Múltiples habitaciones; potencialmente infinitas. En cada pared una puerta que conecta con la habitación contigua. Y en cada habitación una persona: habitualmente conocida pero, en ocasiones, perdido por despiste (o por el deseo inconsciente de desaparecer) te encuentras con una persona nueva, extraña en tu vida con la que, por verdadero interés o por mera cortesía, inicias una conversación.
Por sistema, siempre que cambiabas de habitación, cerrabas la puerta a tu espalda. No querías interferencias y filtraciones. Así podías controlar quién sabía qué porque, en diferentes habitaciones, te podías permitir contar diferentes versiones de una misma historia a diferentes personas. Ese dominio de la información te daba una falsa sensación de seguridad, de confianza. Nadie podía herirte porque nadie te conocía realmente.
En una habitación cerrada el aire termina volviéndose corrupto, cargado, asfixiante.

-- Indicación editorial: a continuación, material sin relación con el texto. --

(* ===== verification/Squeeze.v ===== *)
(** * x/squeeze: the per-block fee split

    Models x/squeeze/types (parameters and their bounds) and x/squeeze/keeper
    (the parameter store and the [BeginBlock] that splits the fee collector's
    balance into a burned part, a part recycled into the gas pool and the
    remainder left to x/distribution). *)
From S2P Require Import Prelude Codec Bank.
From stdpp Require Import gmap strings list.
From Stdlib Require Import ZArith Lia.

#[local] Set Default Goal Selector "!".
Open Scope Z_scope.

Module Squeeze.

Definition ModuleName : string := "squeeze".
Definition StoreKey : string := ModuleName.
Definition BurnBps_default : Z := 2000.
Definition GrantBps_default : Z := 2000.
Definition BpsDenom : Z := 10000.
Definition ParamsKey : string := byte_prefix 1.

Definition MinBurnBps : Z := 1000.
Definition MaxBurnBps : Z := 5000.
Definition MinGrantBps : Z := 1000.
Definition MaxGrantBps : Z := 4000.
Definition MinTakeBps : Z := 3000.
Definition MaxTakeBps : Z := 7000.

Record Params := mkParams { BurnBps : Z; GrantBps : Z }.

#[export] Instance Params_eq_dec : EqDecision Params.
Proof. solve_decision. Defined.
#[export] Instance Params_codec : Codec Params :=
  Codec_iso (fun p => (BurnBps p, GrantBps p)) (fun t => mkParams t.1 t.2)
    (fun p => match p with mkParams _ _ => eq_refl end).

Definition DefaultParams : Params := mkParams BurnBps_default GrantBps_default.

(** [Params.Validate]; the two fields are uint32 and the sum is taken in uint64. *)
Definition Validate (p : Params) : outcome unit :=
  if (BurnBps p =? 0) && (GrantBps p =? 0) then Ret tt
  else if (BurnBps p <? MinBurnBps) || (MaxBurnBps <? BurnBps p)
  then Err "burn_bps out of allowed range"
  else if (GrantBps p <? MinGrantBps) || (MaxGrantBps <? GrantBps p)
  then Err "grant_bps out of allowed range"
  else
    let take := u64 (BurnBps p + GrantBps p) in
    if (take <? MinTakeBps) || (MaxTakeBps <? take)
    then Err "burn_bps+grant_bps out of allowed range"
    else Ret tt.

Section keeper.
Context `{BankKeeper B} `{MathInt} `{JSON Params}.

Definition SetParams (p : Params) : M (World B) unit :=
  modify (kv_set StoreKey ParamsKey (json_Marshal p)).

Definition GetParams (w : World B) : Params :=
  match kv_get StoreKey ParamsKey w with
  | None => DefaultParams
  | Some bz => match json_Unmarshal bz with Some p => p | None => DefaultParams end
  end.

Definition InitGenesis (gs : Params) : M (World B) unit := SetParams gs.
Definition ExportGenesis (w : World B) : Params := GetParams w.

(** [Keeper.BeginBlock]; [feeCollectorName] is the keeper's field. *)
Definition BeginBlock (feeCollectorName : string) : M (World B) unit :=
  amt ← gets (fun w => GetBalance (w_bank w) (NewModuleAddress feeCollectorName) FeeDenom);
  if negb (0 <? amt) then mret tt else
  p ← gets GetParams;
  burnNum ← int_mul amt (BurnBps p);
  burnAmt ← int_quo burnNum BpsDenom;
  grantNum ← int_mul amt (GrantBps p);
  grantAmt ← int_quo grantNum BpsDenom;
  moved ← int_add burnAmt grantAmt;
  if negb (0 <? moved) then mret tt else
  on_bank (SendCoinsFromModuleToModule feeCollectorName ModuleName [(FeeDenom, moved)]);;
  (if 0 <? burnAmt then on_bank (BurnCoins ModuleName [(FeeDenom, burnAmt)]) else mret tt);;
  (if 0 <? grantAmt
   then on_bank (SendCoinsFromModuleToModule ModuleName GasPoolName [(FeeDenom, grantAmt)])
   else mret tt).

End keeper.

(** ** Correctness of the split *)

Definition burn_part (amt : Z) (p : Params) : Z := amt * BurnBps p / BpsDenom.
Definition grant_part (amt : Z) (p : Params) : Z := amt * GrantBps p / BpsDenom.

(** What [Validate] guarantees of accepted parameters. *)
Lemma Validate_bounds p :
  0 <= BurnBps p < 2 ^ 32 -> 0 <= GrantBps p < 2 ^ 32 -> Validate p = Ret tt ->
  BurnBps p <= MaxBurnBps /\ GrantBps p <= MaxGrantBps /\ BurnBps p + GrantBps p <= MaxTakeBps /\
  ((BurnBps p = 0 /\ GrantBps p = 0) \/ MinTakeBps <= BurnBps p + GrantBps p).
Proof.
  intros Hb Hg. unfold Validate.
  destruct (_ && _) eqn:E1.
  { intros _. bool_prop. unfold MaxBurnBps, MaxGrantBps, MaxTakeBps. lia. }
  destruct (_ || _) eqn:E2; [done|]. destruct (_ || (MaxGrantBps <? _)) eqn:E3; [done|].
  rewrite u64_id by (unfold is_u64; lia).
  destruct (_ || (MaxTakeBps <? _)) eqn:E4; [done|]. intros _. bool_prop. auto.
Qed.

Lemma split_bounds amt p :
  0 <= amt -> 0 <= BurnBps p -> 0 <= GrantBps p -> BurnBps p + GrantBps p <= MaxTakeBps ->
  0 <= burn_part amt p /\ 0 <= grant_part amt p /\
  3000 * amt <= 10000 * (amt - burn_part amt p - grant_part amt p).
Proof.
  intros Ha Hb Hg Ht. unfold burn_part, grant_part, BpsDenom, MaxTakeBps in *.
  pose proof (Z.mul_div_le (amt * BurnBps p) 10000 ltac:(lia)).
  pose proof (Z.mul_div_le (amt * GrantBps p) 10000 ltac:(lia)).
  repeat split; [apply Z.div_pos; nia|apply Z.div_pos; nia|nia].
Qed.

(** The effect of a block: [burn] leaves the supply, [grant] goes from the fee
    collector to the gas pool, and nothing else changes: no other balance, no
    other denomination, no store. *)
Definition split_post `{BankKeeper B} (fc : string) (burn grant : Z) (w w' : World B) : Prop :=
  (forall a d, GetBalance (w_bank w') a d = GetBalance (w_bank w) a d
     - (if decide (a = NewModuleAddress fc /\ d = FeeDenom) then burn + grant else 0)
     + (if decide (a = NewModuleAddress GasPoolName /\ d = FeeDenom) then grant else 0)) /\
  (forall d, GetSupply (w_bank w') d =
     GetSupply (w_bank w) d - (if decide (d = FeeDenom) then burn else 0)) /\
  w_kv w' = w_kv w /\ bank_valid (w_bank w').

Section theorems.
Context `{BankLaws B} `{MathIntLaws} `{JSON Params}.

Lemma bps_part_run {S : Type} amt bps (s : S) k :
  0 <= amt -> 0 <= bps <= BpsDenom -> amt * BpsDenom < 2 ^ 256 ->
  (int_mul amt bps ≫= fun n => int_quo n BpsDenom ≫= k) s = (k (amt * bps / BpsDenom) s : outcome unit * S).
Proof.
  intros Ha Hb Hf. unfold BpsDenom in *.
  rewrite (bind_Ret _ _ _ _ _ (int_mul_run amt bps s ltac:(apply int_fits_spec; nia))).
  assert (Hq : 0 <= amt * bps / 10000 <= amt).
  { split; [apply Z.div_pos; nia|apply Z.div_le_upper_bound; nia]. }
  rewrite <- (Z.quot_div_nonneg (amt * bps) 10000) by nia.
  rewrite <- (Z.quot_div_nonneg (amt * bps) 10000) in Hq by nia.
  rewrite (bind_Ret _ _ _ _ _ (int_quo_run (amt * bps) 10000 s ltac:(lia)
    ltac:(apply int_fits_spec; lia))). done.
Qed.

Lemma split_post_0 fc (w : World B) : bank_valid (w_bank w) -> split_post fc 0 0 w w.
Proof. intros Hv. repeat split; try done; intros; repeat case_decide; lia. Qed.

Lemma moves_run fc burn grant (w : World B) :
  bank_valid (w_bank w) -> is_macc fc = true -> fc <> ModuleName ->
  0 <= burn -> 0 <= grant -> 0 < burn + grant ->
  burn + grant <= GetBalance (w_bank w) (NewModuleAddress fc) FeeDenom ->
  GetBalance (w_bank w) (NewModuleAddress ModuleName) FeeDenom + (burn + grant) < 2 ^ 256 ->
  GetBalance (w_bank w) (NewModuleAddress GasPoolName) FeeDenom + grant < 2 ^ 256 ->
  exists w',
    (on_bank (SendCoinsFromModuleToModule fc ModuleName [(FeeDenom, burn + grant)]);;
     (if 0 <? burn then on_bank (BurnCoins ModuleName [(FeeDenom, burn)]) else mret tt);;
     (if 0 <? grant
      then on_bank (SendCoinsFromModuleToModule ModuleName GasPoolName [(FeeDenom, grant)])
      else mret tt)) w = (Ret tt, w') /\
    split_post fc burn grant w w'.
Proof.
  intros Hv Hfc Hne Hb Hg Hpos Hle Hsq Hpool.
  assert (Hne1 : NewModuleAddress fc <> NewModuleAddress ModuleName)
    by (intros E; by apply NewModuleAddress_inj in E).
  assert (Hne2 : NewModuleAddress ModuleName <> NewModuleAddress GasPoolName)
    by (intros E; by apply NewModuleAddress_inj in E).
  destruct (m2m_enough fc ModuleName FeeDenom (burn + grant) (w_bank w)) as [b1 R1]; [done..|].
  run_seq (on_bank_run _ _ _ _ R1).
  pose proof (GetBalance_range _ (NewModuleAddress ModuleName) FeeDenom Hv) as Hsq0.
  pose proof (m2m_valid _ _ _ _ _ _ Hv R1) as Hv1. apply m2m_moved in R1.
  destruct (opt_burn_run (set_bank b1 w) ModuleName FeeDenom burn) as (b2 & R2 & Hv2 & C2); [done..| |].
  { simpl. rewrite (moved_balance _ _ _ _ _ _ _ _ R1). bank_lia. }
  run_seq R2. simpl in C2.
  destruct (opt_m2m_run (set_bank b2 w) ModuleName GasPoolName FeeDenom grant)
    as (b3 & R3 & Hv3 & C3); [done..| | |].
  { simpl. rewrite (created_balance _ _ _ _ _ _ _ _ C2), (moved_balance _ _ _ _ _ _ _ _ R1). bank_lia. }
  { simpl. rewrite (created_balance _ _ _ _ _ _ _ _ C2), (moved_balance _ _ _ _ _ _ _ _ R1). bank_lia. }
  exists (set_bank b3 w). split; [exact R3|]. simpl in C3.
  split_and!; simpl; [| |done|done]; intros.
  - rewrite (moved_balance _ _ _ _ _ _ _ _ C3), (created_balance _ _ _ _ _ _ _ _ C2),
      (moved_balance _ _ _ _ _ _ _ _ R1). bank_lia.
  - rewrite (moved_supply _ _ _ _ _ _ C3), (created_supply _ _ _ _ _ _ _ C2),
      (moved_supply _ _ _ _ _ _ R1). bank_lia.
Qed.

(** C23: with parameters that [Validate] accepts, [BeginBlock] never fails and
    splits the fee collector's balance exactly: [burn_bps/10000] of it (rounded
    down) leaves the supply, [grant_bps/10000] of it (rounded down) goes to the
    gas pool, every other balance, denomination and store is unchanged, and the
    remainder left for x/distribution is at least 30% of the fees. *)
Theorem BeginBlock_split (fc : string) (w : World B) :
  let p := GetParams w in
  let amt := GetBalance (w_bank w) (NewModuleAddress fc) FeeDenom in
  bank_valid (w_bank w) -> is_macc fc = true -> fc <> ModuleName ->
  0 <= BurnBps p < 2 ^ 32 -> 0 <= GrantBps p < 2 ^ 32 -> Validate p = Ret tt ->
  amt * BpsDenom < 2 ^ 256 ->
  GetBalance (w_bank w) (NewModuleAddress ModuleName) FeeDenom + amt < 2 ^ 256 ->
  GetBalance (w_bank w) (NewModuleAddress GasPoolName) FeeDenom + amt < 2 ^ 256 ->
  exists w',
    BeginBlock fc w = (Ret tt, w') /\
    split_post fc (burn_part amt p) (grant_part amt p) w w' /\
    3000 * amt <= 10000 * GetBalance (w_bank w') (NewModuleAddress fc) FeeDenom.
Proof.
  intros p amt Hv Hfc Hne Hb Hg Hval Hamt Hsq Hpool.
  destruct (Validate_bounds p Hb Hg Hval) as (Hb5 & Hg4 & Ht & _).
  pose proof (GetBalance_range _ (NewModuleAddress fc) FeeDenom Hv) as Hr. fold amt in Hr.
  destruct (split_bounds amt p) as (H0b & H0g & Hshare); [lia..|].
  assert (Hex : exists w', BeginBlock fc w = (Ret tt, w') /\
                  split_post fc (burn_part amt p) (grant_part amt p) w w').
  { unfold BeginBlock. run_gets. fold amt. destruct (negb (0 <? amt)) eqn:E.
    { bool_prop. assert (amt = 0) as -> by lia. exists w. split; [done|]. by apply split_post_0. }
    run_gets. fold p. unfold MaxBurnBps, MaxGrantBps in *.
    rewrite bps_part_run by (unfold BpsDenom in *; lia).
    rewrite bps_part_run by (unfold BpsDenom in *; lia).
    fold (burn_part amt p) (grant_part amt p).
    rewrite (bind_Ret _ _ _ _ _ (int_add_run (burn_part amt p) (grant_part amt p) w
      ltac:(apply int_fits_spec; lia))).
    destruct (0 <? burn_part amt p + grant_part amt p) eqn:E2; cbn [negb]; bool_prop; cycle 1.
    { assert (burn_part amt p = 0) as -> by lia. assert (grant_part amt p = 0) as -> by lia.
      exists w. split; [done|]. by apply split_post_0. }
    apply moves_run; try done; fold amt; lia. }
  destruct Hex as (w' & HR & HP). exists w'. split_and!; [done..|].
  destruct HP as [HB _]. rewrite HB. fold amt. bank_lia.
Qed.

End theorems.

(** ** A concrete block *)
Module Example.
#[local] Existing Instance decimal_MathInt.
#[local] Instance Params_JSON : JSON Params := codec_JSON Params.

(** 1001 units of fees, no stored parameters: 200 are burned, 200 recycled. *)
Definition w0 : World ledger :=
  mkWorld (mkLedger {[ (l_module_address FeeCollectorName, FeeDenom) := 1001 ]}
                    {[ FeeDenom := 5000 ]}) ∅ [].

Lemma BeginBlock_split_witness :
  let amt := GetBalance (w_bank w0) (NewModuleAddress FeeCollectorName) FeeDenom in
  let p := GetParams w0 in
  (amt, burn_part amt p, grant_part amt p) = (1001, 200, 200) /\
  exists w', BeginBlock FeeCollectorName w0 = (Ret tt, w') /\
    split_post FeeCollectorName (burn_part amt p) (grant_part amt p) w0 w' /\
    3000 * amt <= 10000 * GetBalance (w_bank w') (NewModuleAddress FeeCollectorName) FeeDenom.
Proof.
  intros amt p. split; [vm_compute; reflexivity|].
  apply (BeginBlock_split FeeCollectorName w0).
  - apply map_Forall_singleton. vm_compute. reflexivity.
  - vm_compute. reflexivity.
  - discriminate.
  - vm_compute. split; [discriminate|reflexivity].
  - vm_compute. split; [discriminate|reflexivity].
  - vm_compute. reflexivity.
  - vm_compute. reflexivity.
  - vm_compute. reflexivity.
  - vm_compute. reflexivity.
Defined.

End Example.
End Squeeze.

Habitaciones con habitantes deliberadamente olvidados hedían a putrefacción. Cada vez menos personas podían soportarlo. En unos actos de rebeldía hasta ese momento insospechados trataban, furtivamente, de obtener fugaces visiones de aquello que les ocultabas tras las paredes de sus respectivas habitaciones: se abalanzaban hacia la rendija de la puerta al cerrarse sin saber siquiera si les protegías de un infierno o les prohibías el acceso a un paraíso.
Pronto, cada persona de cada habitación se negó a conversar contigo. Cuando aparecías en su estancia se enclaustraban en una esquina y, simplemente, te ignoraban hasta que, cansado y dolido, huías de aquella persona con la firme decisión de nunca volver.
Pero, de nuevo, te engañabas.
Cada persona, de una manera más o menos profunda, significaba algo para ti. Algunas eran tan importantes que hubieses sido capaz de compartir toda tu vida entre las cuatro paredes en las que la encontraste; de otras únicamente disfrutabas su compañía de una manera simple y sencilla, necesaria como el gesto involuntario de taparte la nariz al saltar dentro del agua.
Una única solución posible, valiente para alguien siempre encerrado en una cárcel de compartimentos estancos.
Ahora, cuando cambiabas de habitación la puerta a tu espalda quedaba abierta. Las personas, prisioneros convertidos en invitados, comenzaron a relacionarse. Corrientes de aire fresco corrían de habitación en habitación llevando consigo lejanos ecos de risas y voces generados en estancias distantes.
Por fin podrían conocerte. Y, aunque estabas expuesto, lo estarías para siempre tanto a lo bueno como a lo malo. ¿No es eso una vida mejor?


Saludos

miércoles, 6 de julio de 2011

Graznido: Sin duda...




Sin duda soy una buena persona: nunca llevo a la práctica ninguna de las maldades que se me ocurren.